The La’lun by J N Harris

The Blurb On The Back:

Every family has a secret – this one is the last of its kind.

When Camille discovers the secret her grandmother has protected for decades, she knows that to tell anyone would be to tell everyone – with terrible consequences.

But it could also bring the rest of her family back into her life. 

This is a story about love and loyalty, truth and lies.  Real news, fake news and how far you’d go to protect what you love.

It’s a story for now with its roots in ancient folklore. 

The Review (Cut For Spoilers):

15-year-old Camille doesn’t particularly like the Catholic boarding school that her parents have packed her off to, but that doesn’t make it any better when she’s summoned to the head mistress’s office and told that they’re chucking her out with immediate effect because her dad hasn’t paid the fees for months.  Even worse, both her parents seem to have disappeared and her dad apparently owes a lot of people a lot of money.

Camille is packed off to stay with her stern grandmother, Joan, and Joan’s partner, Frank in the Lake District.  Known locally as the Godmother, Joan has a fearsome reputation a number of rules that Camille must comply with – one of which is that Camille must not take a boat – any boat – out to the lake near Joan’s house or visit the island in the middle of it.

Slowly though, Camille finds herself enjoying the Lake District’s countryside and even makes friends with 16-year-old Goth Sarah and her older brother, Duncan (a trainee journalist).  But when she thinks she sees something out on the island, and Duncan persuades her that they should investigate, Camille uncovers a secret that Joan and Frank have been keeping – one that could change her life completely …

J N Harris’s YA novel with a paranormal twist has an engaging main character, I enjoyed Camille’s relationship with her grandmother while the elements incorporated from Welsh folklore are intriguing but the plot meanders, the missing father storyline is a little silly and Duncan and Sarah solely exist to serve the plot – such that while it’s an okay read, I think it would be of more interest to tweens than teens.

I liked Camille as a main character.  Harris gives her a conversational narrative voice and her asides to the reader are neatly done and raised a smile.  I especially liked her relationship with the severe, no-nonsense Joan who comes across well on the page – firm and taking no prisoners, I thought Harris did well with her characterisation and the dialogue between them. Sarah and Duncan were more thinly characterised – Duncan in particular being a bit of a stereotype journalist in training and his confrontation with Camille towards the end of the book did not ring true in the least (not least his claims to be able to sell a story for a million pounds).

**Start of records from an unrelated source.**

(** [int(s)] in base ten: blanks stripped at both ends, then an optional
    sign, then decimal digits; [ValueError] on anything else.  The bound
    an interpreter may put on the number of digits (4300 by default where
    there is one) is not part of the definition: a statement that depends
    on it carries a bound on the length of the string. *)
Definition py_int (s : string) : result Z :=
  let body := str_rstrip (str_lstrip s) in
  let '(neg, digits) :=
    match body with
    | String "-" d => (true, d)
    | String "+" d => (false, d)
    | d => (false, d)
    end in
  match parse_digits 0 false digits with
  | Some n => Ok (if neg then - n else n)
  | None => Raise ValueError
  end.

(** ** Insertion-ordered dictionaries *)

(** A dictionary is the list of its items in insertion order. *)
Abbreviation pydict K V := (list (K * V)) (only parsing).

Section PyDict.
Context {K V : Type} `{EqDecision K}.

(** [d.get(k)] *)
Fixpoint dict_get (d : pydict K V) (k : K) : option V :=
  match d with
  | [] => None
  | (k', v) :: d' => if decide (k = k') then Some v else dict_get d' k
  end.

(** [d[k]] *)
Definition dict_getitem (d : pydict K V) (k : K) : result V :=
  of_option KeyError (dict_get d k).

(** [d[k] = v]: an existing key keeps its place, a new one goes last. *)
Fixpoint dict_set (d : pydict K V) (k : K) (v : V) : pydict K V :=
  match d with
  | [] => [(k, v)]
  | (k', v') :: d' =>
      if decide (k = k') then (k, v) :: d' else (k', v') :: dict_set d' k v
  end.

Definition dict_keys (d : pydict K V) : list K := map fst d.
Definition dict_items (d : pydict K V) : list (K * V) := d.
End PyDict.

(** ** Sumo definitions *)

Module SumoSignalState.
Definition RED := "r".
Definition YELLOW := "y".
Definition GREEN := "G".
Definition GREEN_WITHOUT_PRIORITY := "g".
Definition GREEN_RIGHT_TURN := "s".
Definition RED_YELLOW := "u".
Definition OFF_BLINKING := "o".
Definition OFF := "O".
End SumoSignalState.

(** [carla.TrafficLightState] *)
Inductive TrafficLightState : Type := Red | Yellow | Green | Off | Unknown.

Global Instance TrafficLightState_eq_dec : EqDecision TrafficLightState.
Proof. solve_decision. Defined.

(** [SumoTLManager.get_carla_traffic_light_state] *)
Definition get_carla_traffic_light_state (sumo_tl_state : string)
  : TrafficLightState :=
  if String.eqb sumo_tl_state SumoSignalState.RED
     || String.eqb sumo_tl_state SumoSignalState.RED_YELLOW then Red
  else if String.eqb sumo_tl_state SumoSignalState.YELLOW then Yellow
  else if String.eqb sumo_tl_state SumoSignalState.GREEN
          || String.eqb sumo_tl_state SumoSignalState.GREEN_WITHOUT_PRIORITY
       then Green
  else if String.eqb sumo_tl_state SumoSignalState.OFF then Off
  else Unknown.


(** ** Logging *)

Inductive log_level : Type := WARNING | ERROR.

(** [logging.<level>(fmt, *args)] *)
Record log_record : Type := LogRecord {
  log_lvl : log_level;
  log_fmt : string;
  log_args : list string
}.

(** ** Sumo traffic lights *)

(** A signal of a traffic light: [(tlid, link_index)]. *)
Abbreviation link := (string * Z)%type (only parsing).

(** [sorted(l, key=key)]: a stable sort on an integer key. *)
Fixpoint insert_by_key {A} (key : A -> Z) (x : A) (l : list A) : list A :=
  match l with
  | [] => [x]
  | y :: l' => if key x <=? key y then x :: y :: l' else y :: insert_by_key key x l'
  end.

Definition py_sorted {A} (key : A -> Z) (l : list A) : list A :=
  foldr (insert_by_key key) [] l.

(** [SumoTLLogic]; the [net] attribute is carried along and never read by
    the methods below, it is left out. *)
Record SumoTLLogic : Type := mkSumoTLLogic {
  tlid : string;
  states : list string;
  _landmark2link : pydict string (list link);
  _link2landmark : pydict link string
}.

(** One round of the loop of [SumoTLLogic.__init__] over
    [parameters.items()]. *)
Definition SumoTLLogic_add_parameter (tlid : string) (item : string * string)
    (self : pydict string (list link) * pydict link string)
  : result (pydict string (list link) * pydict link string) :=
  let '(key, landmark_id) := item in
  let '(landmark2link, link2landmark) := self in
  field ← list_getitem (str_split ":" key) 1;
  link_index ← py_int field;
  let landmark2link :=
    match dict_get landmark2link landmark_id with
    | None => dict_set landmark2link landmark_id []
    | Some _ => landmark2link
    end in
  let links := default [] (dict_get landmark2link landmark_id) in
  Ok (dict_set landmark2link landmark_id (links ++ [(tlid, link_index)])%list,
      dict_set link2landmark (tlid, link_index) landmark_id).

(** [SumoTLLogic.__init__(tlid, states, parameters, net)] *)
Definition SumoTLLogic_init (tlid : string) (states : list string)
    (parameters : pydict string string) : result SumoTLLogic :=
  '(landmark2link, link2landmark) ←
    for_each (SumoTLLogic_add_parameter tlid) (dict_items parameters) ([], []);
  Ok (mkSumoTLLogic tlid states landmark2link link2landmark).

(** [SumoTLLogic.get_number_signals] *)
Definition get_number_signals (self : SumoTLLogic) : nat :=
  match states self with
  | s :: _ => String.length s
  | [] => 0%nat
  end.

(** [SumoTLLogic.get_all_signals] *)
Definition get_all_signals (self : SumoTLLogic) : list link :=
  map (fun i => (tlid self, Z.of_nat i)) (seq 0 (get_number_signals self)).

(** [SumoTLLogic.get_all_landmarks] *)
Definition get_all_landmarks (self : SumoTLLogic) : list string :=
  dict_keys (_landmark2link self).

(** [SumoTLLogic.get_associated_signals] *)
Definition get_associated_signals (self : SumoTLLogic) (landmark_id : string)
  : list link :=
  default [] (dict_get (_landmark2link self) landmark_id).

(** What the lane engine reports for one traffic light when the manager is
    built: the result of [getAllProgramLogics] (program id, phase states
    and parameters of each logic), [getProgram] and [getPhase]. *)
Record TLProgramLogic : Type := mkTLProgramLogic {
  programID : string;
  phase_states : list string;
  parameters : pydict string string
}.

Record TLReport : Type := mkTLReport {
  report_tlid : string;
  report_logics : list TLProgramLogic;
  report_program : string;
  report_phase : Z
}.

(** [SumoTLManager] *)
Record SumoTLManager : Type := mkSumoTLManager {
  _tls : pydict string (pydict string SumoTLLogic);
  _current_program : pydict string string;
  _current_phase : pydict string Z;
  _off : bool
}.

(** The body of the loop of [SumoTLManager.__init__] for one traffic light. *)
Definition SumoTLManager_add_tl (r : TLReport) (self : SumoTLManager)
  : result SumoTLManager :=
  let tlid := report_tlid r in
  programs ←
    for_each (fun tllogic programs =>
                tl ← SumoTLLogic_init tlid (phase_states tllogic) (parameters tllogic);
                Ok (dict_set programs (programID tllogic) tl))
             (report_logics r) [];
  Ok (mkSumoTLManager
        (dict_set (_tls self) tlid programs)
        (dict_set (_current_program self) tlid (report_program r))
        (dict_set (_current_phase self) tlid (report_phase r))
        (_off self)).

(** [SumoTLManager.__init__]: [reports] lists the traffic lights in the
    order of [traci.trafficlight.getIDList()]. *)
Definition SumoTLManager_init (reports : list TLReport) : result SumoTLManager :=
  for_each SumoTLManager_add_tl reports (mkSumoTLManager [] [] [] false).

(** [self._tls[tlid][program_id]] *)
Definition tl_logic (self : SumoTLManager) (tlid program_id : string)
  : result SumoTLLogic :=
  programs ← dict_getitem (_tls self) tlid;
  dict_getitem programs program_id.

Also interesting is the incorporation of the La’lun itself (la’lun being a Lake District term for ‘small one’), which takes the Welsh folklore concept of the Afanc (something I had not come across before). Unfortunately the book doesn’t really do anything with it – the La’lun is a bit of a passive beast once the mystery about it is resolved and to be honest, it could have been anything – not least because Harris’s writing lacks precision in terms of its description.

Similarly, the storyline involving Camille’s missing father starts off with a lot of intrigue, but doesn’t really go anywhere with Harris adapting it to give Camille a (weakly written) moment towards the end of the book where she’s forced to make a choice even though her decision is never in doubt.  To be honest, I thought that the father storyline really wasn’t needed – it didn’t do anything to add to Camille’s character or the main plot – and the resolution is downright silly and unbelievable.

The pacing is a little uneven – there’s a lot of build-up in the first quarter, which makes it a little slow, but the end is rushed and a little confusing at points.  Ultimately, I thought this was a perfectly okay book but the nature of the story (and especially the custodianship angle) means that it may appeal more to tweens that teens.

THE LA’LUN was released in the United Kingdom on 10th October 2018.  Thanks to the Amazon Vine Programme for the review copy of this book.